Often, students are unaware of the deeper structures of a sentence. That’s why plenty of our teaching resources focus on identifying verbs and subjects, as these are the building blocks of sentences. But students particularly struggle to identify verbs, even after instruction. Our teachers report that many students focus on the idea that a verb is a ‘doing word’ which makes it hard for them to identify the verb in sentences like the following.
I enjoy swimming.
We like football.
They prefer gymnastics.
In all of these cases, students are very likely to identify ‘swimming’, ‘football’ and ‘gymnastics’ as the verb.
What are the implications for the curriculum?
The quiz question I began this post with may seem incredibly easy and obvious and not worth bothering with. But our data shows that teaching students so that they can reliably get questions like this right is not easy at all. Understanding sentence structure is much harder than we might first assume.
It’s also much harder than the national curriculum assumes. We’ve shown that right up until Year 9, students are struggling to identify simple sentences & verbs, even after receiving targeted instruction. And yet, the national curriculum says that by year 3 & year 4, students should be extending the range of sentences they use with more than one clause, using fronted adverbials and extending noun phrases.

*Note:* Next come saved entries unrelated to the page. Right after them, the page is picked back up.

(** * Resilient request orchestration of the DeepSeek assistant

    A shallow embedding of the TypeScript sources

    - [services/configurationManager.ts]: configuration validation;
    - the class [ErrorHandler] of [utils/errorHandler.ts], which the
      sources keep in the file [utils/logger.ts] after the class [Logger]:
      error dispatch and notification throttle;
    - the class [DeepSeekClient] (imported as [services/deepseekClient]):
      retry engine, orchestrator operations and response parsers;
    - [types/configuration.ts] and [types/deepseek.ts]: the data types;

    together with the properties the specification states about them.

    Conventions of the embedding.
    - A JavaScript string is a [string]; each character stands for one
      UTF-16 code unit below 256.
    - Integral JavaScript numbers are [Z] (or [N] for the millisecond clock
      and [nat] for counters); the [temperature] setting is a rational.
    - [Map<string, number>] is [gmap string nat].
    - Asynchronous code is run against an explicit world: a millisecond
      clock, the tables, and a log of what was sent and slept. Recursion
      that the source does not bound is given fuel. *)

From Stdlib Require Import ZArith NArith QArith Lia List.
From Stdlib Require Import Ascii String.
From stdpp Require Import base option list gmap strings pretty.
(** * PG_Ninja: query executor, transaction coordinator and batch runner

    A shallow embedding of [src/index.ts].  The class wraps one [pg.Client];
    the client is an external collaborator and is modelled as a state machine
    [exec] over an abstract database state.  Promises, [await], [try]/[catch]
    and the mutable report object of [multiquery] are modelled with a small
    state-and-exception monad. *)

From Stdlib Require Import ZArith Lia.
From stdpp Require Import base option list gmap strings pretty.

Local Open Scope string_scope.
Local Open Scope list_scope.

(** ** JavaScript values (the [any] of the signatures) *)

Unset Elimination Schemes.
Inductive JsVal : Type :=
| JUndefined
| JNull
| JBool (b : bool)
| JNum (z : Z)
| JStr (s : string)
| JArr (items : list JsVal)
| JObj (fields : list (string * JsVal)).
Set Elimination Schemes.

(** A thrown value: an [Error] object, identified by its [message]. *)
Record Error : Type := mkError { message : string }.

(** JavaScript truthiness, as used by [params ? .. : ..], [if (saveSuccess)]. *)
Definition truthy (v : JsVal) : bool :=
  match v with
  | JUndefined | JNull => false
  | JBool b => b
  | JNum z => negb (z =? 0)%Z
  | JStr s => negb (String.eqb s "")
  | JArr _ | JObj _ => true
  end.

(** [v ?? d] *)
Definition nullish (v d : JsVal) : JsVal :=
  match v with
  | JUndefined | JNull => d
  | _ => v
  end.

Fixpoint assoc (k : string) (fields : list (string * JsVal)) : option JsVal :=
  match fields with
  | [] => None
  | (k', v) :: rest => if String.eqb k k' then Some v else assoc k rest
  end.

(** [v[i]] for a numeric index [i]: property access throws a [TypeError] on
    [undefined] and [null], and yields [undefined] for a missing property. *)
Definition js_index (v : JsVal) (i : nat) : Error + JsVal :=
  match v with
  | JUndefined => inl (mkError "Cannot read properties of undefined")
  | JNull => inl (mkError "Cannot read properties of null")
  | JBool _ | JNum _ => inr JUndefined
  | JStr s =>
      inr (match String.get i s with
           | Some c => JStr (String c EmptyString)
           | None => JUndefined
           end)
  | JArr items => inr (default JUndefined (items !! i))
  | JObj fields => inr (default JUndefined (assoc (pretty i) fields))
  end.

(** [args[0]] and [args.at(-1)] on the rest-parameter array. *)
Definition args_first (args : list JsVal) : JsVal := default JUndefined (args !! 0).
Definition args_last (args : list JsVal) : JsVal := default JUndefined (last args).

(** ** Results of the driver *)

(** [pg.QueryResult]; [command = None] is the absent ([undefined]) command
    tag, [rows = None] an absent row array.  [to_excel] records whether the
    export hook has been attached to the object. *)
Record QueryResult : Type := mkResult {
  command : option string;
  rows : option (list JsVal);
  rowCount : option Z;
  to_excel : bool
}.

(** What the driver hands to the callback [(err, res)]. *)
Abbreviation Response := (Error + QueryResult)%type.

(** A statement as it reaches [client.query]: the text and the arguments
    spread between the text and the callback. *)
Definition Statement : Type := string * list JsVal.

Inductive Color : Type := white | green | yellow | red | blue.

Definition esc : string := String (Ascii.ascii_of_nat 27) EmptyString.

Definition colors (c : Color) : string :=
  match c with
  | white => esc +:+ "[37m"
  | green => esc +:+ "[32m"
  | yellow => esc +:+ "[33m"
  | red => esc +:+ "[31m"
  | blue => esc +:+ "[34m"
  end.

(** One [console.log] call: the colour escape and the message.  The
    timestamp prefix comes from the locale-formatted system clock and is left
    out of the line. *)
Definition Line : Type := string * string.
(** The dictionary of [estimate_processing_time] (the two rounded keys
    [file_size_mb] and [estimated_minutes] are left out). *)
Record TimeEstimate := {
  estimated_seconds : Z;
  complexity : Complexity;
  recommendation : TimeRecommendation
}.

(** [os.path.getsize(pdf_path) / (1024 * 1024)]: a division by a power of
    two, exact on floats. *)
Definition file_size_mb (size : Z) : Q :=
  (inject_Z size / inject_Z (1024 * 1024))%Q.

Definition base_time_per_mb : Q := 30.

(** The seconds and the complexity that the size decides. *)
Definition estimate_of_size (size : Z) : Q * Complexity :=
  let mb := file_size_mb size in
  if Qltb mb 1 then (15%Q, Bajo)
  else if Qltb mb 5 then ((mb * base_time_per_mb)%Q, Medio)
  else if Qltb mb 20 then ((mb * (base_time_per_mb * (3 # 2)))%Q, Alto)
  else ((mb * (base_time_per_mb * 2))%Q, MuyAlto).

(** [estimate_processing_time]: [inl] is the dictionary with the single key
    ['error']. *)
Definition estimate_processing_time (files : FS) (pdf_path : string)
  : string + TimeEstimate :=
  if negb (path_exists files pdf_path) then inl "Archivo no encontrado"
  else
    let '(seconds, level) := estimate_of_size (getsize files pdf_path) in
    inr {| estimated_seconds := PDFProcessor.py_int seconds;
           complexity := level;
           recommendation := _get_time_recommendation seconds |}.

End OcrSupport.

(** ** The rest of [utils]: names, sizes and path validation *)

Module UtilsText.

(** [invalid_chars]: less-than, greater-than, colon, double quote, slash,
    backslash, vertical bar, question mark and asterisk. *)
Definition invalid_chars : pystr := [60; 62; 58; 34; 47; 92; 124; 63; 42]%N.

Definition underscore : codepoint := 95%N.
Definition space : codepoint := 32%N.

(** [s.replace(char, '_')] for a single character [char]. *)
Definition replace (char replacement : codepoint) (s : pystr) : pystr :=
  map (fun c => if N.eqb c char then replacement else c) s.

(** [s.split()]: the maximal runs without whitespace, [cur] being the run
    under construction. *)
Fixpoint split_from (U : Unicode) (s cur : pystr) : list pystr :=
  match s with
  | [] => match cur with [] => [] | _ => [cur] end
  | c :: s' =>
      if isspace U c then
        match cur with
        | [] => split_from U s' []
        | _ => cur :: split_from U s' []
        end
      else split_from U s' (cur ++ [c])
  end.

Definition split (U : Unicode) (s : pystr) : list pystr := split_from U s [].

(** [' '.join(words)] *)
Fixpoint join_space (words : list pystr) : pystr :=
  match words with
  | [] => []
  | w :: rest =>
      match rest with
      | [] => w
      | _ => w ++ space :: join_space rest
      end
  end.

(** The name before it is cut to 200 characters. *)
Definition cleaned (U : Unicode) (filename : pystr) : pystr :=
  let clean_name :=
    fold_left (fun name char => replace char underscore name) invalid_chars
      filename in
  join_space (split U clean_name).

(** [sanitize_filename] *)
Definition sanitize_filename (U : Unicode) (filename : pystr) : pystr :=
  let clean_name := cleaned U filename in
  if (200 <? length clean_name)%nat then take 200 clean_name else clean_name.

(** [units] of [format_file_size] *)
Definition units : list string := ["B"; "KB"; "MB"; "GB"; "TB"].

(** The loop [while size >= 1024 and unit_index < len(units) - 1]; the
    second test ends it after four rounds at the latest, so five rounds are
    enough. *)
Fixpoint scale (fuel : nat) (size : Q) (unit_index : nat) : Q * nat :=
  match fuel with
  | O => (size, unit_index)
  | S fuel' =>
      if Qle_bool 1024 size && (unit_index <? length units - 1)%nat
      then scale fuel' (size / 1024)%Q (unit_index + 1)
      else (size, unit_index)
  end.

(** Rounding to the nearest integer, ties to even, as float formatting
    rounds. *)
Definition round_half_even (q : Q) : Z :=
  let f := Qfloor q in
  let r := (q - inject_Z f)%Q in
  if OcrSupport.Qltb r (1 # 2) then f
  else if OcrSupport.Qltb (1 # 2) r then f + 1
  else if Z.even f then f else f + 1.

(** [f"{size:.1f}"] for a size that is not negative. *)
Definition format_1f (size : Q) : string :=
  let tenths := round_half_even (size * 10) in
  pretty (tenths / 10) +:+ "." +:+ pretty (tenths mod 10).

(** [float(n)] on an integer: the nearest value with 53 significant bits,
    a tie going to the even one, and [OverflowError] when that value would
    reach [2^1024]. *)
Definition float_of_int (n : Z) : result Q :=
  let a := Z.abs n in
  if Z.ltb a (2 ^ 53) then Ok (inject_Z n)
  else
    let e := Z.log2 a - 52 in
    let m := a / 2 ^ e in
    let r := a mod 2 ^ e in
    let half := 2 ^ (e - 1) in
    let m' :=
      if Z.ltb r half then m
      else if Z.ltb half r then m + 1
      else if Z.even m then m else m + 1 in
    let v := m' * 2 ^ e in
    if Z.leb (2 ^ 1024) v then Raise "int too large to convert to float"
    else Ok (inject_Z (Z.sgn n * v)).

(** [format_file_size]. The divisions by 1024 are exact on floats, and the
    formatting rounds the exact value of the float. *)
Definition format_file_size (size_bytes : Z) : result string :=
  if Z.eqb size_bytes 0 then Ok "0 B"
  else
    match float_of_int size_bytes with
    | Raise e => Raise e
    | Ok size =>
        let '(size, unit_index) := scale 5 size 0 in
        let unit := nth unit_index units "" in
        if (unit_index =? 0)%nat
        then Ok (pretty (PDFProcessor.py_int size) +:+ " " +:+ unit)
        else Ok (format_1f size +:+ " " +:+ unit)
    end.

(** [Path.is_file] and [os.access(path, os.R_OK)]. *)
Record Access := {
  is_file : string -> bool;
  readable : string -> bool
}.

(** What one round of the loop of [validate_paths] appends to [errors]. *)
Definition path_error (P : PathLib) (A : Access) (files : FS)
  (path : string) : option string :=
  if String.eqb path "" then Some "Ruta vacía proporcionada"
  else if negb (path_exists files (path_str P path)) then
    Some ("No existe: " +:+ path)
  else if is_file A (path_str P path)
          && negb (PDFAnalyzer.endswith (PDFAnalyzer.lower path) ".pdf")
  then Some ("No es un archivo PDF: " +:+ path)
  else if negb (readable A path) then
    Some ("Sin permisos de lectura: " +:+ path)
  else None.

(** [validate_paths] on the paths it is given. *)
Definition validate_paths (P : PathLib) (A : Access) (files : FS)
  (paths : list string) : bool * list string :=
  let errors :=
    fold_left
      (fun errors path =>
         match path_error P A files path with
         | Some e => errors ++ [e]
         | None => errors
         end)
      paths [] in
  ((length errors =? 0)%nat, errors).

End UtilsText.

(** ** Concrete libraries and files used in the examples *)

Module Examples.

(** ASCII letters and digits; the ASCII whitespace characters. *)
Definition ascii_unicode : Unicode :=
  {| isalnum := fun c =>
       ((48 <=? c) && (c <=? 57) || (65 <=? c) && (c <=? 90)
        || (97 <=? c) && (c <=? 122))%N;
     isspace := fun c =>
       ((9 <=? c) && (c <=? 13) || (28 <=? c) && (c <=? 32))%N |}.

(** Paths of one directory level, written [dir/name.ext]. *)
Fixpoint after_last (sep : ascii) (s acc : string) : string :=
  match s with
  | EmptyString => acc
  | String c s' =>
      if Ascii.eqb c sep then after_last sep s' ""
      else after_last sep s' (acc +:+ String c "")
  end.

Fixpoint before_last (sep : ascii) (s : string) : string :=
  match s with
  | EmptyString => ""
  | String c s' =>
      if existsb (Ascii.eqb sep) (list_ascii_of_string s)
      then (if Ascii.eqb c sep
            then (if existsb (Ascii.eqb sep) (list_ascii_of_string s')
                  then String c (before_last sep s') else "")
            else String c (before_last sep s'))
      else ""
  end.

(** [Path(p).stem] and [Path(p).suffix] of a file name: the suffix starts
    at the last dot, unless that dot opens or ends the name. *)
Definition split_suffix (name : string) : string * string :=
  let stem := before_last "." name in
  let ext := after_last "." name "" in
  if existsb (Ascii.eqb ".") (list_ascii_of_string name)
     && negb (String.eqb stem "") && negb (String.eqb ext "")
  then (stem, "." +:+ ext)
  else (name, "").

Definition posix : PathLib :=
  {| dirname := before_last "/";
     basename := fun p => after_last "/" p "";
     join := fun d n => d +:+ "/" +:+ n;
     gettempdir := "/tmp";
     path_str := fun p => p;
     path_parent := before_last "/";
     path_stem := fun p => fst (split_suffix (after_last "/" p ""));
     path_suffix := fun p => snd (split_suffix (after_last "/" p "")) |}.

(** A page whose text is [n] copies of the letter [a]. *)
Definition text_page (n : nat) : Page :=
  {| get_text := Ok (repeat 97%N n); image_count := 0 |}.

Definition plain_doc (pages : list Page) : Doc :=
  {| doc_pages := pages; is_encrypted := false; authenticate_empty := false;
     has_metadata := true |}.

Definition pdf_file (d : Doc) : File :=
  {| st_size := 1000; fitz_open := Ok d |}.

(** A file that exists and that PyMuPDF cannot open. *)
Definition corrupt_file : File :=
  {| st_size := 12; fitz_open := Raise "cannot open broken document" |}.
(** Whatever the inputs, the pieces are four tangents and four arcs. *)
Lemma OD_pieces_counts (M : MathObject) (cc RboltOuter RidOuter : number)
    (ps : list piece) :
  OD_pieces cc RboltOuter RidOuter = Some (Return ps) ->
  count is_tangent ps = 4%nat /\ count is_arc ps = 4%nat.
Proof.
  unfold OD_pieces. cbv zeta.
  destruct (Jumper.externalTangents _ _ _ _ _ _) as [tLC|]; [|discriminate].
  destruct (Jumper.externalTangents _ _ _ _ _ _) as [tCR|]; [|discriminate].
  destruct (Jumper.chosenArc _ _ _ _ _ _) as [a1|]; [|discriminate].
  destruct (Jumper.chosenArc _ _ _ _ _ _) as [a2|]; [|discriminate].
  destruct (Jumper.chosenArc _ _ _ _ _ _) as [a3|]; [|discriminate].
  destruct (Jumper.chosenArc _ _ _ _ _ _) as [a4|]; [|discriminate].
  intro H. inversion H. split; reflexivity.
Qed.

(** ** Finite numbers *)

Definition finite (x : number) : Prop := exists q, x = Fin q.

Definition finite_point (p : point) : Prop := finite (fst p) /\ finite (snd p).

(** What the jumper needs of the [Math] object: finite results on finite
    arguments ([Math.acos] on [[-1, 1]]). *)
Definition finite_math (M : MathObject) : Prop :=
  (forall q, finite (Math_cos (Fin q)))
  /\ (forall q, finite (Math_sin (Fin q)))
  /\ (forall q, Qabs q <= 1 -> finite (Math_acos (Fin q)))
  /\ (forall y x, finite (Math_atan2 (Fin y) (Fin x))).

Lemma finite_Fin q : finite (Fin q).
Proof. exists q. reflexivity. Qed.

Lemma finite_num z : finite (num z).
Proof. eexists. reflexivity. Qed.

Lemma finite_val x q : is_val x q -> finite x.
Proof. intros (q' & -> & _). apply finite_Fin. Qed.

Lemma finite_add x y : finite x -> finite y -> finite (x + y).
Proof. intros [a ->] [b ->]. eexists. reflexivity. Qed.

Lemma finite_neg x : finite x -> finite (- x).
Proof. intros [a ->]. eexists. reflexivity. Qed.

Lemma finite_sub x y : finite x -> finite y -> finite (x - y).
Proof. intros Hx Hy. unfold sub. apply finite_add; [|apply finite_neg]; assumption. Qed.

Lemma finite_mul x y : finite x -> finite y -> finite (x * y).
Proof. intros [a ->] [b ->]. eexists. reflexivity. Qed.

Interestingly, whilst the national curriculum mentions verbs 181 times, at no point does it ever say that students should actually learn what a verb is. For example, in year 1 it says that students should learn how to add suffixes to verbs, in year 2 that they should use progressive forms of verbs, in year 3 that they should use the present perfect form of verbs. Nowhere does it say that they should learn to identify what a verb is.
This feels to me like a recipe for total confusion. Imagine a student who thinks that ‘gymnastics’ is the verb in ‘They prefer gymnastics’ being told to write a sentence using the present perfect.
What next from us?
This first year of data has provided us with incredibly useful insights that will inform our plans for next year.
We’re working on a writing progression map that will cover national curriculum content, but also include some of the vital foundational concepts - like verbs! - that it doesn’t fully address.
We’ll also soon have further analysis from the May version of the test.